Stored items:
*-*-*
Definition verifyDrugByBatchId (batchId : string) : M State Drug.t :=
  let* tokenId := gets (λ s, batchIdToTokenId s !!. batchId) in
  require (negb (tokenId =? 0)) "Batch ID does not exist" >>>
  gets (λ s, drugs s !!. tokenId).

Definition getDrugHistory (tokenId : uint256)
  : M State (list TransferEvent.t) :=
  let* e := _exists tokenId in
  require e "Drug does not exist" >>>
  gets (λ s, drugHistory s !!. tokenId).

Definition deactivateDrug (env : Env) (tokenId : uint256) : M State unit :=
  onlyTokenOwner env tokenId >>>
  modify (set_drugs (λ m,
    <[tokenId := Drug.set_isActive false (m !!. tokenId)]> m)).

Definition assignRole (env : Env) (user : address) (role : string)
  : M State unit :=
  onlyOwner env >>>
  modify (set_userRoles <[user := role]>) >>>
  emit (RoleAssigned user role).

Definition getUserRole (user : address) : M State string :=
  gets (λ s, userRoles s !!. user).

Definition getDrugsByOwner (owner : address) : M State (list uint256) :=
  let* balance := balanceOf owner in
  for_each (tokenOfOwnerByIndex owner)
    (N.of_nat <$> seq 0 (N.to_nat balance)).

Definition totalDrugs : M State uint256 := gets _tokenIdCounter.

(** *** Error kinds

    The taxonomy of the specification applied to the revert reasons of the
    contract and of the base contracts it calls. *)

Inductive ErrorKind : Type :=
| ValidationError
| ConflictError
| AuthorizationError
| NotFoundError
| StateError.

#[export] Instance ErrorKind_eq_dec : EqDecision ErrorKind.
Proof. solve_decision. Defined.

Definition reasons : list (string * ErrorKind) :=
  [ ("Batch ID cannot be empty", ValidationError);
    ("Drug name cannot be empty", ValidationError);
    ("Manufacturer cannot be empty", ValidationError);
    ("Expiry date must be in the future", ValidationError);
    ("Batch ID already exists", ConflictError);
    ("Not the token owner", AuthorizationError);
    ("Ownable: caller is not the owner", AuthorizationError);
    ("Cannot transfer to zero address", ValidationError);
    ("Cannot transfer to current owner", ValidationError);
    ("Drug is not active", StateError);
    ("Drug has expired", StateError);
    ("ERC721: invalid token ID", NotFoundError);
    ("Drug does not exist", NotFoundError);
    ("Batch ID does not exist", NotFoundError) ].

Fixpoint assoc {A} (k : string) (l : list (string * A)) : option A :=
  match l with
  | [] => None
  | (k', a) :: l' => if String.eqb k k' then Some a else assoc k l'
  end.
*-*-*
## WORK INSTRUCTION
Set down the records again in full. Match them exactly.

## RESPONSE TO THE EXERCISE
Definition verifyDrugByBatchId (batchId : string) : M State Drug.t :=
  let* tokenId := gets (λ s, batchIdToTokenId s !!. batchId) in
  require (negb (tokenId =? 0)) "Batch ID does not exist" >>>
  gets (λ s, drugs s !!. tokenId).

Definition getDrugHistory (tokenId : uint256)
  : M State (list TransferEvent.t) :=
  let* e := _exists tokenId in
  require e "Drug does not exist" >>>
  gets (λ s, drugHistory s !!. tokenId).

Definition deactivateDrug (env : Env) (tokenId : uint256) : M State unit :=
  onlyTokenOwner env tokenId >>>
  modify (set_drugs (λ m,
    <[tokenId := Drug.set_isActive false (m !!. tokenId)]> m)).

Definition assignRole (env : Env) (user : address) (role : string)
  : M State unit :=
  onlyOwner env >>>
  modify (set_userRoles <[user := role]>) >>>
  emit (RoleAssigned user role).

Definition getUserRole (user : address) : M State string :=
  gets (λ s, userRoles s !!. user).

Definition getDrugsByOwner (owner : address) : M State (list uint256) :=
  let* balance := balanceOf owner in
  for_each (tokenOfOwnerByIndex owner)
    (N.of_nat <$> seq 0 (N.to_nat balance)).

Definition totalDrugs : M State uint256 := gets _tokenIdCounter.

(** *** Error kinds

    The taxonomy of the specification applied to the revert reasons of the
    contract and of the base contracts it calls. *)

Inductive ErrorKind : Type :=
| ValidationError
| ConflictError
| AuthorizationError
| NotFoundError
| StateError.

#[export] Instance ErrorKind_eq_dec : EqDecision ErrorKind.
Proof. solve_decision. Defined.

Definition reasons : list (string * ErrorKind) :=
  [ ("Batch ID cannot be empty", ValidationError);
    ("Drug name cannot be empty", ValidationError);
    ("Manufacturer cannot be empty", ValidationError);
    ("Expiry date must be in the future", ValidationError);
    ("Batch ID already exists", ConflictError);
    ("Not the token owner", AuthorizationError);
    ("Ownable: caller is not the owner", AuthorizationError);
    ("Cannot transfer to zero address", ValidationError);
    ("Cannot transfer to current owner", ValidationError);
    ("Drug is not active", StateError);
    ("Drug has expired", StateError);
    ("ERC721: invalid token ID", NotFoundError);
    ("Drug does not exist", NotFoundError);
    ("Batch ID does not exist", NotFoundError) ].

Fixpoint assoc {A} (k : string) (l : list (string * A)) : option A :=
  match l with
  | [] => None
  | (k', a) :: l' => if String.eqb k k' then Some a else assoc k l'
  end.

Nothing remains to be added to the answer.